Your instructions: Give the count of lines in the records below that contain "when", and say nothing more.

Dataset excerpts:
-.-.-

Lemma epost_stop st m m' : installed t (m_fds m) (engine_fds e) -> m_fds m' = m_fds m ->
  epost t reply ((st, (e, reply)), m').
Proof.
  intros Hi Hm. unfold epost. cbn. rewrite Hm, (reply_fds_none reply Hfd0), app_nil_r. done.
Qed.

(** Putting a handled session back. *)
Lemma epost_put t0 t1 rest i s n k x :
  eng_sessions e !! i = Some s -> s_in_use s = true -> is_u32 n ->
  (forall s' n k, engine_fds (Engine (<[i := s']> (eng_sessions e)) n k) ≡ₚ rest ++ slot_fds s') ->
  installed t0 t1 rest -> hpost t1 s reply x ->
  epost t0 reply (put_session (Engine (eng_sessions e) n k) i (fst x), snd x).
Proof.
  intros Hs Hu Hn Hp H1 (Ha & Hb & Hc & Hd).
  unfold epost, put_session. cbn -[reply_fds engine_fds]. split; [|split; [|done]].
  - by eapply engine_wf_handled.
  - eapply installed_join; [|exact H1|exact Hb]. unfold set_sessions. cbn [eng_sessions].
    rewrite Hp. solve_Permutation.
Qed.

(** The account of a request: nothing is lost, or the fence of a refused output. *)
Definition handled (x : Z * (advc_session_engine * advc_message) * machine B) m : Prop :=
  accounted (fence_lost ops request (fst (fst x)) m) t (fun t' => epost t' reply x).

Lemma handled_session i s n k m x :
  eng_sessions e !! i = Some s -> s_in_use s = true -> is_u32 n ->
  installed t (m_fds m) (engine_fds e) ->
  (forall t1, installed t1 (m_fds m) (session_fds s) ->
     accounted (fence_lost ops request (fst (fst x)) m) t1 (fun t2 => hpost t2 s reply x)) ->
  handled (put_session (Engine (eng_sessions e) n k) i (fst x), snd x) m.
Proof.
  intros Hs Hu Hn Hi Hx. destruct (engine_fds_split e i s Hs) as (rest & Hp & Hp').
  destruct (installed_split t (m_fds m) rest (slot_fds s) (engine_fds e) Hp Hi) as (t1 & H1 & H2).
  unfold slot_fds in H2. rewrite Hu in H2. eapply accounted_below; [exact H1|by apply Hx|].
  intros t0 t' H0 H. by eapply epost_put.
Qed.

Lemma new_session_wf handle n c r : 
  (is_Some r <-> cfg_transport c = ADVC_TRANSPORT_DMABUF) ->
  (forall r0, r = Some r0 -> r0 = Registry (replicate 16 zero_entry) 0 0) ->
  forall id, session_wf (set_id id (new_session handle n c r)) /\
    session_fds (set_id id (new_session handle n c r)) = [].
Proof.
  intros Ht Hr id.
  assert (forall id, ~ awaits (replicate 4 zero_completion) id) as Hno.
  { intros id' (i & c0 & Hc & Hu & _). apply lookup_replicate in Hc as [-> _]. done. }
  split.
  - constructor; cbn [set_id new_session s_outputs s_dmabufs s_transport s_completions].
    + done.
    + by intros i o [-> _]%lookup_replicate.
    + intros r0 ->%Hr. apply registry_create_wf.
    + done.
    + constructor; [done| | |].
      * by intros i c0 [-> _]%lookup_replicate.
      * by intros i j c0 c1 [-> _]%lookup_replicate [-> _]%lookup_replicate.
      * intros id'. split; [intros H; by apply Hno in H|].
        intros (r0 & ->%Hr & d & Hd). exfalso. revert Hd. unfold lookup_entry, find_entry. cbn. done.
    + left. cbn. lia.
  - unfold session_fds. cbn. destruct r as [r|]; [|done]. cbn. rewrite (Hr r eq_refl). done.
Qed.
(* ===== verification/BrokerLive.v ===== *)
(** * The broker answers every request once and stops when the peer leaves

    A frame argument over the whole call tree: nothing but the broker's own
    receive and send touches the client's record queue.  With it, one round
    sends at most one reply, which carries the identifiers of its request, and
    serving a client ends when the records are used up, with the descriptor
    table as it was before. *)

From stdpp Require Import base list gmap.
From Stdlib Require Import ZArith Lia Bool.
From S2P Require Import Prelude Kernel Protocol Dmabuf Engine EngineFiles EngineInv EngineSafe Broker.

(** ** Computations that leave the record queue alone *)

(** [c] sends no record and at most drops records that wait to be received. *)
Definition quiet {B A} (c : St (machine B) A) : Prop :=
  forall m, m_tx (snd (c m)) = m_tx m /\ m_txres (snd (c m)) = m_txres m /\
    m_rx (snd (c m)) `suffix_of` m_rx m.

Create HintDb quiet.

Section QuietRules.
Context {B : Type}.

Lemma quiet_ret {A} (a : A) : quiet (B := B) (mret a).
Proof. by intros m. Qed.
Lemma quiet_bind {A C} (c : St (machine B) A) (k : A -> St (machine B) C) :
  quiet c -> (forall a, quiet (k a)) -> quiet (c ≫= k).
Proof.
  intros Hc Hk m. rewrite bind_seq. destruct (Hc m) as (Ht & Hs & Hr), (Hk (fst (c m)) (snd (c m))) as (Ht' & Hs' & Hr').
  split; [congruence|]. split; [congruence|by etrans].
Qed.
Lemma quiet_gets {A} (f : machine B -> A) : quiet (gets f).
Proof. by intros m. Qed.
Lemma quiet_set_errno e : quiet (B := B) (modify (set_errno e)).
Proof. by intros m. Qed.
Lemma quiet_set_fds f : quiet (B := B) (modify (fun m => set_fds (f m) m)).
Proof. by intros m. Qed.
Lemma quiet_next_io : quiet (B := B) next_io.
Proof. intros m. unfold next_io. destruct (m_io m) as [|v l]; [done|]. by destruct (v <? 0). Qed.
Lemma quiet_install f : quiet (B := B) (install_fd f).
Proof. intros m. unfold install_fd. by destruct (_ <=? _). Qed.
Lemma quiet_close fd : quiet (B := B) (sys_close fd).
Proof. intros m. unfold sys_close. by destruct (_ !! _). Qed.
Lemma quiet_getfd fd : quiet (B := B) (fcntl_getfd fd).
Proof. intros m. unfold fcntl_getfd. by destruct (_ !! _). Qed.
Lemma quiet_dup fd : quiet (B := B) (fcntl_dupfd_cloexec fd).
Proof. intros m. unfold fcntl_dupfd_cloexec. destruct (_ !! _); [apply quiet_install|done]. Qed.
Lemma quiet_sync fd : quiet (B := B) (ioctl_sync_file_info fd).
Proof. intros m. unfold ioctl_sync_file_info. by destruct (_ !! _) as [[? []]|]. Qed.
Lemma quiet_alloc : quiet (B := B) sys_alloc.
Proof. intros m. unfold sys_alloc. by destruct (m_alloc m) as [|[] ?]. Qed.

(** A [for] loop over an array. *)
Lemma quiet_foldr {A} (f : A -> St (machine B) unit) (l : list A) :
  (forall x, quiet (f x)) -> quiet (foldr (fun x k => f x ;; k) (mret tt) l).
Proof. intros Hf. induction l; cbn [foldr]; [apply quiet_ret|by apply quiet_bind]. Qed.

End QuietRules.

#[export] Hint Resolve quiet_ret quiet_gets quiet_set_errno quiet_set_fds quiet_next_io quiet_install
  quiet_close quiet_getfd quiet_dup quiet_sync quiet_alloc : quiet.

(** Walks a computation: binds, case analyses, and calls with a known frame. *)
Ltac hush :=
  cbn zeta;
  repeat first
    [ progress cbn beta iota zeta
    | solve [auto with quiet]
    | apply quiet_foldr; intros ?
    | apply quiet_bind; [|intros ?]
    | match goal with |- quiet (match ?x with _ => _ end) => destruct x eqn:? end ].

Section QuietLibrary.
Context {B : Type}.

Lemma quiet_close_if fd : quiet (B := B) (close_if_open fd).
Proof. unfold close_if_open. hush. Qed.
Lemma quiet_close_each l : quiet (B := B) (close_each l).
Proof. pose proof quiet_close_if. unfold close_each. hush. Qed.
Lemma quiet_close_all l : quiet (B := B) (close_all l).
Proof. unfold close_all. hush. Qed.
#[local] Hint Resolve quiet_close_if quiet_close_each quiet_close_all : quiet.
(** An export either succeeds with a complete, owned buffer or leaves no
    trace.  On success the descriptor is valid for the registration record,
    carries the requested identifier and the buffer's public size, and the new
    descriptors in the table are exactly its objects and one duplicate of the
    decoder's acquire fence, which stays the caller's.  On failure the table is
    unchanged and the result is safe to close. *)
Theorem prime_export_owned hb md id fence m :
  MapperOk ops ->
  let x := advc_ahb_prime_mapper_export (Some ops) hb md id fence m in
  let ex := snd (fst x) in
  (fst (fst x) = -1 /\ m_fds (snd x) = m_fds m /\ ex = initialize_export) \/
  (fst (fst x) = 0 /\ installed (m_fds m) (m_fds (snd x)) (export_fds ex) /\
   d_buffer_id (ex_descriptor ex) = id /\ id <> 0 /\
   d_width (ex_descriptor ex) = am_width md /\ d_height (ex_descriptor ex) = am_height md /\
   (0 <= ex_acquire_fence_fd ex <-> 0 <= fence) /\
   exists t1, installed (m_fds m) t1 (object_fds (ex_descriptor ex)) /\
     descriptor_ok t1 (ex_descriptor ex) = true).
Proof.
  intros Hops. cbn zeta. unfold advc_ahb_prime_mapper_export. cbn zeta.
  destruct (_ || metadata_bad md) eqn:Hg; [by left|]. rewrite bind_seq.
  pose proof (fence_bad_fds fence m) as Hm. pose proof (fence_bad_false fence m) as Hfb.
  destruct (fence_bad fence m) as [[] m0]; cbn [fst snd] in *; [by left|]. specialize (Hfb eq_refl).
  rewrite bind_seq. pose proof (mapper_export hb md m0) as Hi.
  cbn zeta in Hi. rewrite Hm in Hi. clear Hm.
  destruct (mo_export_prime ops hb md _ m0) as [[r d] m1]. cbn [fst snd] in *.
  assert (forall m2, m_fds m2 = m_fds m1 -> forall y,
    y = (x ← advc_ahb_prime_export_close (Export d (-1)); mret (-1, x)) m2 ->
    fst (fst y) = -1 /\ m_fds (snd y) = m_fds m /\ snd (fst y) = initialize_export) as Hfail.
  { intros m2 H2 y ->. rewrite bind_seq. cbn [fst snd mret st_ret].
    destruct (export_close_installed (m_fds m) d m2) as [H3 H4]; [by rewrite H2|done]. }
  destruct (r <? 0); [left; by apply (Hfail m1 eq_refl)|]. cbn zeta. rewrite bind_seq.
  destruct (descriptor_validate_fds (with_buffer_id id d) m1) as [H2 Hok].
  destruct (advc_dmabuf_descriptor_validate _ m1) as [v m2]. cbn [fst snd] in *.
  destruct (v <? 0) eqn:Hv; cbn [orb]; [left; by apply (Hfail m2 H2)|]. specialize (Hok eq_refl).
  destruct (negb _ || negb _) eqn:Hwh; [left; by apply (Hfail m2 H2)|].
  apply orb_false_iff in Hwh as [Hw%negb_false_iff%Z.eqb_eq Hh%negb_false_iff%Z.eqb_eq].
  apply orb_false_iff in Hg as [Hg _]. apply orb_false_iff in Hg as [_ Hid%Z.eqb_neq].
  assert (exists t1, installed (m_fds m) t1 (object_fds (with_buffer_id id d)) /\
    descriptor_ok t1 (with_buffer_id id d) = true) as Hex by (by exists (m_fds m1)).
  destruct (Z.leb_spec 0 fence) as [Hf|Hf].
  - rewrite bind_seq. destruct (dup_installed fence m2) as [[Hd Hm]|[Hd Hm]];
      destruct (fcntl_dupfd_cloexec fence m2) as [dup m3]; cbn [fst snd] in *.
    + apply Z.ltb_lt in Hd. rewrite Hd. left. apply (Hfail m3); [congruence|done].
    + destruct (Z.ltb_spec dup 0); [lia|]. right. cbn [fst snd mret st_ret ex_descriptor ex_acquire_fence_fd].
      split; [done|]. split; [|done]. unfold export_fds. cbn [ex_descriptor ex_acquire_fence_fd].
      rewrite H2 in Hm. by eapply installed_app.
  - right. cbn [fst snd mret st_ret ex_descriptor ex_acquire_fence_fd]. split; [done|].
    split; [|split; [done|]; split; [done|]; split; [done|]; split; [done|]; split; [lia|done]].
    unfold export_fds. cbn. rewrite app_nil_r, H2. exact Hi.
Qed.

(** Releasing consumes the release fence on every return, the refusals of a
    missing buffer or of a descriptor that is no sync file included. *)
Theorem prime_release_consumes (mapper : option (advc_ahb_prime_mapper_ops B)) token fence t m :
  (forall ops, mapper = Some ops -> MapperOk ops) ->
  installed t (m_fds m) (opt_fd fence) ->
  m_fds (snd (advc_ahb_prime_mapper_release mapper token fence m)) = t.
Proof.
  intros Hops Hi. unfold advc_ahb_prime_mapper_release. cbn zeta.
  assert (forall m0, m_fds m0 = m_fds m ->
    m_fds (snd ((close_if_open fence ;; fail_with EINVAL) m0)) = t) as Hbad.
  { intros m0 H0. rewrite bind_seq. cbn. apply close_if_open_installed. by rewrite H0. }
  destruct mapper as [o|]; [|by apply Hbad]. destruct (_ =? 0); [by apply Hbad|]. rewrite bind_seq.
  pose proof (fence_bad_fds fence m) as Hm. destruct (fence_bad fence m) as [[] m0]; cbn [fst snd] in *.
  - by apply Hbad.
  - destruct (Hops o eq_refl) as [_ Hr]. apply Hr. by rewrite Hm.
Qed.

End Claims.

(** ** Instances *)

(** A mapper that opens one file and describes it as a 128x64 NV12 buffer. *)
Definition linear_descriptor (fd : Z) : advc_dmabuf_descriptor :=
  with_objects (Obj fd 65536 :: replicate 3 (Obj (-1) 0)) sample_descriptor.
Definition linear_ops : advc_ahb_prime_mapper_ops unit := {|
  mo_export_prime hb md d0 :=
    fd ← install_fd (FdInfo true KOther);
    if fd <? 0 then mret (-1, d0) else mret (0, linear_descriptor fd);
  mo_release token fence := close_if_open fence ;; mret 0;
  mo_destroy := None |}.

#[export] Instance linear_ok : MapperOk linear_ops.
Proof.
  constructor.
  - intros hb md m. cbn zeta. cbn [linear_ops mo_export_prime]. rewrite bind_seq.
    destruct (install_fd_spec (FdInfo true KOther) m) as [(m' & -> & Hm)|[_ ->]]; cbn [fst snd].
    + cbn. rewrite Hm. apply installed_nil.
    + pose proof (lowest_free_nonneg (m_fds m)) as Hn. destruct (Z.ltb_spec (lowest_free (m_fds m)) 0); [lia|].
      cbn [fst snd mret st_ret set_fds m_fds]. unfold object_fds. cbn [linear_descriptor with_objects d_objects
        fmap list_fmap replicate concat o_fd]. rewrite opt_fd_pos by done. apply installed_one.
  - intros token fence t m H. cbn [linear_ops mo_release]. rewrite bind_seq. by apply close_if_open_installed.
Qed.

Definition sample_metadata : advc_ahb_public_metadata := Metadata 128 64 35 128 1 0 0 0 128 64.

Lemma prime_export_owned_witness :
  let x := advc_ahb_prime_mapper_export (Some linear_ops) 1 sample_metadata 9 6 sample_process in
  fst (fst x) = 0 /\ d_buffer_id (ex_descriptor (snd (fst x))) = 9.
Proof.
  destruct (prime_export_owned linear_ops 1 sample_metadata 9 6 sample_process linear_ok)
    as [(H & _)|(H & _ & Hid & _)].
  - exfalso. vm_compute in H. discriminate.
  - split; [exact H|exact Hid].
Defined.

Lemma prime_release_consumes_witness :
  m_fds (snd (advc_ahb_prime_mapper_release (Some linear_ops) 3 6 sample_process)) =
    <[5 := FdInfo true KOther]> ∅.
Proof.
  apply (prime_release_consumes (Some linear_ops) 3 6 (<[5 := FdInfo true KOther]> ∅) sample_process).
  - intros o [= <-]. apply linear_ok.
  - split; [apply NoDup_singleton|]. split.
    + intros fd Hfd. apply list_elem_of_singleton in Hfd. subst fd. split; [lia|]. split; [reflexivity|].
      exists (FdInfo true KSyncFile). reflexivity.
    + intros fd Hfd. cbn [sample_process m_fds]. unfold sample_table.
      destruct (decide (fd = 5)) as [->|H5]; [reflexivity|]. rewrite !lookup_insert_ne; [reflexivity|congruence| |congruence].
      intros <-. apply Hfd. constructor.
Defined.
Definition put_bit (w : bit_writer) (value : Z) : Z + bit_writer :=
  if zlen (bw_data w) * 8 <=? bw_bit_count w then inl EOVERFLOW
  else
    let byte_offset := bw_bit_count w / 8 in
    let shift := 7 - bw_bit_count w mod 8 in
    let data := if bw_bit_count w mod 8 =? 0 then set_byte (bw_data w) byte_offset 0 else bw_data w in
    let data := set_byte data byte_offset
      (Z.lor (byte_at data byte_offset) (u8 (Z.shiftl (Z.land value 1) shift))) in
    inr (Writer data (bw_bit_count w + 1)).

(** The loop of [put_bits]: the [n] low bits of [value], highest first. *)
Fixpoint put_bits_loop (w : bit_writer) (value : Z) (n : nat) : Z + bit_writer :=
  match n with
  | O => inr w
  | S n => w ← put_bit w (Z.land (Z.shiftr value (Z.of_nat n)) 1); put_bits_loop w value n
  end.
Definition put_bits (w : bit_writer) (value count : Z) : Z + bit_writer :=
  if 32 <? count then inl EINVAL else put_bits_loop w value (Z.to_nat count).

(** [while ((code_num >> bits) != 0) ++bits;] on 64 bits. *)
Fixpoint code_bits (fuel : nat) (code_num bits : Z) : Z :=
  match fuel with
  | O => bits
  | S fuel => if Z.shiftr code_num bits =? 0 then bits else code_bits fuel code_num (bits + 1)
  end.

Fixpoint put_zeros (w : bit_writer) (n : nat) : Z + bit_writer :=
  match n with O => inr w | S n => w ← put_bit w 0; put_zeros w n end.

-.-.-

Output for this exercise: 2